According to an embodiment, the distal end of the mouthpiece element is inserted into or disposed inside the inhaler body. In some cases, only a distal portion of the mouthpiece element is inserted into or disposed inside the inhaler body. That is, the mouthpiece element is only partially inserted inside the inhaler body. In some embodiments, the mouthpiece element comprises a recessed portion having a cross-sectional dimension (for example, diameter) that is smaller than the cross-sectional dimension (for example, diameter) of the blocker. The distal end portion of the mouthpiece element may be the blocker. The recessed portion may comprise a groove circumscribing the mouthpiece element. The recessed portion may define the collector surface. The recessed portion may comprise a plurality of airflow channel openings. The mouthpiece element may be inserted into the inhaler body such that at least the blocker and the recessed portion are disposed inside the inhaler body.
In some embodiments, the off-set portion of the airflow channel is formed between the tubular side wall of the inhaler body and a distal end portion of the mouthpiece element. The off-set portion of the airflow channel may extend from the receptacle to the recessed portion. The distal end portion of the mouthpiece element (for example, the blocker) may be disposed inside the inhaler body. The off-set portion of the airflow channel may be formed between the tubular side wall of the inhaler body and the blocker.

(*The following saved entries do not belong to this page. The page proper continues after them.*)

(* ===== verification/ArchitectureFacts.v ===== *)
(** What the review of an event architecture says: its counts and its verdict, when
    it finds a cycle or a subject with too many consumers, and how much of it
    depends on the order of Go's maps. *)

From S2P Require Export Architecture.
From S2P Require Import NamingFacts Subjects GoStrings.
From Stdlib Require Import Ascii.

(** * The order of the problems *)

Definition problem_key (f : EventArchitectureFinding) : list string := [arch_kind_text (af_Kind f); af_Title f].
Lemma problem_le_spec f g : problem_le f g = true ↔
  (severityRank (af_Severity g) < severityRank (af_Severity f))%Z ∨
  severityRank (af_Severity f) = severityRank (af_Severity g) ∧ keys_le (problem_key f) (problem_key g).
Proof.
  unfold problem_le. cbn.
  destruct (Z.eqb_spec (severityRank (af_Severity f)) (severityRank (af_Severity g))) as [E|Hne]; cbn; [|rewrite Z.ltb_lt; intuition lia].
  destruct (decide (arch_kind_text (af_Kind f) = arch_kind_text (af_Kind g))) as [Ek|Ek].
  - rewrite (bool_decide_eq_true_2 (_ = _)), bool_decide_eq_true by done. split.
    + intros Ht. right. split; [done|]. right. split; [done|]. destruct (decide (af_Title f = af_Title g)); [by right|by left].
    + intros [?|[_ [[? _]|[_ [[_ ?]|[-> _]]]]]]; [lia|done|done|done].
  - rewrite (bool_decide_eq_false_2 (_ = _)), bool_decide_eq_true by done. split.
    + intros Ht. right. split; [done|]. by left.
    + intros [?|[_ [[_ ?]|[? _]]]]; [lia|done|done].
Qed.
Lemma problem_le_total f g : problem_le f g = false → problem_le g f = true.
Proof.
  rewrite <- not_true_iff_false, !problem_le_spec. intros Hn.
  destruct (Z.lt_total (severityRank (af_Severity f)) (severityRank (af_Severity g))) as [?|[E|?]]; [by left| |by destruct Hn; left].
  right. split; [done|]. destruct (keys_le_total (problem_key f) (problem_key g)); [|done]. destruct Hn. by right.
Qed.
Lemma problem_le_trans f g h : problem_le f g = true → problem_le g h = true → problem_le f h = true.
Proof.
  rewrite !problem_le_spec. intros [H1|[E1 H1]] [H2|[E2 H2]]; [left; lia..|].
  right. split; [congruence|]. by eapply keys_le_trans.
Qed.
(** Tied problems have one kind and one title. *)
Lemma problem_tied z f : tied problem_le z f = true → af_Kind f = af_Kind z ∧ af_Title f = af_Title z.
Proof.
  unfold tied. rewrite andb_true_iff, !problem_le_spec. intros [[?|[E H1]] [?|[E' H2]]]; try lia.
  pose proof (keys_le_antisym _ _ H1 H2) as [= Ek Et]. split; [|done]. by destruct (af_Kind z), (af_Kind f).
Qed.

(** * Counts and verdict *)

Definition of_severity (s : ArchSeverity) (l : list EventArchitectureFinding) : list EventArchitectureFinding :=
  List.filter (λ f, bool_decide (af_Severity f = s)) l.
Definition of_kind (k : ArchKind) (l : list EventArchitectureFinding) : list EventArchitectureFinding :=
  List.filter (λ f, bool_decide (af_Kind f = k)) l.

#[export] Instance arch_kind_text_inj : Inj (=) (=) arch_kind_text.
Proof. by intros [] []. Qed.

Lemma arch_totals_from t l : let t' := foldl tally_problem t l in
  at_Problems t' = at_Problems t + length l ∧ at_Critical t' = at_Critical t + length (of_severity ArchCritical l) ∧
  at_Warn t' = at_Warn t + length (of_severity ArchWarn l) ∧ at_Info t' = at_Info t + length (of_severity ArchInfo l) ∧
  ∀ k, default 0 (at_ByKind t' !! arch_kind_text k) = default 0 (at_ByKind t !! arch_kind_text k) + length (of_kind k l).
Proof.
  unfold of_severity, of_kind. revert t. induction l as [|f l IH]; intros t; cbn; [split_and!; try lia; intros; lia|].
  destruct (IH (tally_problem t f)) as (Hp & Hc & Hw & Hi & Hk). rewrite Hp, Hc, Hw, Hi. cbn [tally_problem at_Problems at_Critical at_Warn at_Info at_ByKind].
  split; [lia|]. split; [case_bool_decide; cbn; lia|]. split; [case_bool_decide; cbn; lia|]. split; [case_bool_decide; cbn; lia|].
  intros k. rewrite Hk. cbn. case_bool_decide as E; cbn.
  - rewrite E, lookup_insert_eq. cbn. lia.
  - rewrite lookup_insert_ne; [done|]. by intros ?%(inj arch_kind_text).
Qed.
Lemma arch_totals_spec l :
  at_Problems (arch_totals l) = length l ∧ at_Critical (arch_totals l) = length (of_severity ArchCritical l) ∧
  at_Warn (arch_totals l) = length (of_severity ArchWarn l) ∧ at_Info (arch_totals l) = length (of_severity ArchInfo l) ∧
  ∀ k, default 0 (at_ByKind (arch_totals l) !! arch_kind_text k) = length (of_kind k l).
Proof.
  destruct (arch_totals_from (mkArchTotals ∅ 0 0 0 0) l) as (Hp & Hc & Hw & Hi & Hk). split_and!; [done..|].
  intros k. unfold arch_totals. rewrite Hk. cbn. by rewrite lookup_empty.
Qed.

Lemma severities_cover l : length l = length (of_severity ArchCritical l) + length (of_severity ArchWarn l) + length (of_severity ArchInfo l).
Proof. unfold of_severity. induction l as [|f l IH]; [done|]. cbn. destruct (af_Severity f); repeat (case_bool_decide; try congruence); cbn; lia. Qed.

Lemma arch_verdict_spec l :
  (arch_verdict (arch_totals l) = AtRisk ↔ ∃ f, f ∈ l ∧ af_Severity f = ArchCritical) ∧
  (arch_verdict (arch_totals l) = Healthy ↔ l = []).
Proof.
  destruct (arch_totals_spec l) as (_ & Hc & Hw & Hi & _). unfold arch_verdict. rewrite Hc, Hw, Hi. clear Hc Hw Hi.
  pose proof (severities_cover l) as Hl. split.
  - destruct (Nat.ltb_spec 0 (length (of_severity ArchCritical l))) as [Hpos|Hz].
    + split; [intros _|done]. destruct (of_severity ArchCritical l) as [|f k] eqn:E; [cbn in Hpos; lia|].
      assert (Hf : f ∈ of_severity ArchCritical l) by (rewrite E; by left). apply elem_of_filter_list in Hf as [Hf Hs]. exists f.
      split; [done|]. by apply bool_decide_eq_true in Hs.
    + split; [by destruct (Nat.ltb 0 _ || Nat.ltb 0 _)|]. intros (f & Hf & Hs).
      assert (Hin : f ∈ of_severity ArchCritical l) by (apply elem_of_filter_list; by rewrite bool_decide_eq_true).
      destruct (of_severity ArchCritical l); [by apply not_elem_of_nil in Hin|cbn in Hz; lia].
  - destruct (Nat.ltb_spec 0 (length (of_severity ArchCritical l))); [split; [done|intros ->; cbn in *; lia]|].
    destruct (Nat.ltb_spec 0 (length (of_severity ArchWarn l))); cbn [orb]; [split; [done|intros ->; cbn in *; lia]|].
    destruct (Nat.ltb_spec 0 (length (of_severity ArchInfo l))); [split; [done|intros ->; cbn in *; lia]|].
    split; [intros _; apply nil_length_inv; lia|done].
Qed.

The airflow channel may further comprise an intermediate portion comprising at least one intermediate channel extending from at least one airflow channel opening to the discharge portion. The airflow channel may comprise a plurality of intermediate channels extending from the plurality of airflow channel openings to the discharge portion. The airflow channel may comprise one intermediate channel. The airflow channel may comprise two intermediate channels. The airflow channel may comprise three intermediate channels. The airflow channel may comprise four intermediate channels. In a preferred embodiment, the airflow channel comprises four intermediate channels. The plurality of intermediate channels are in fluid communication with the off-set portion and the discharge portion, connecting the two portions of the airflow channel. The plurality of intermediate channels may extend radially inward from the recessed portion. The plurality of channels may be orthogonal to the tube. The plurality of intermediate channels may be orthogonal to the discharge portion. The plurality of intermediate channels may be distributed symmetrically about the longitudinal center axis.
The mouthpiece element may comprise a molded shape. Preferably, the mouthpiece element comprises a cylindrical tube. The recessed portion may comprise a groove circumscribing the cylindrical tube. The mouthpiece element may comprise multiple sections or portions having varying cross sectional dimensions (for example, diameters). For example, the mouthpiece element may comprise a first reduced portion separating the mouth end disposed at the proximal end of the mouthpiece element from a main portion of the mouthpiece element. The first reduced portion may have a cross sectional dimension (for example, diameter) that is smaller than the cross sectional dimension (for example, diameter) of the mouth end and the cross sectional dimension (for example, diameter) of the main portion. The mouthpiece element may further comprise a second reduced portion between the main portion of the mouthpiece element and the recessed portion. The second reduced portion may have a cross sectional dimension that is smaller than a cross sectional dimension of the main portion and greater than the cross sectional dimension of the recessed portion. The difference in the dimensions of the second reduced portion and the main portion may be only slight. The difference in the dimensions of the second reduced portion and the main portion may account for the thickness of the tubular wall of the inhaler body such that when assembled, the inhaler wall appears to continue at about the same circumference from the inhaler body to the mouthpiece element. The difference in the dimensions of the second reduced portion and the main portion may be equal to the thickness of the tubular wall of the inhaler body.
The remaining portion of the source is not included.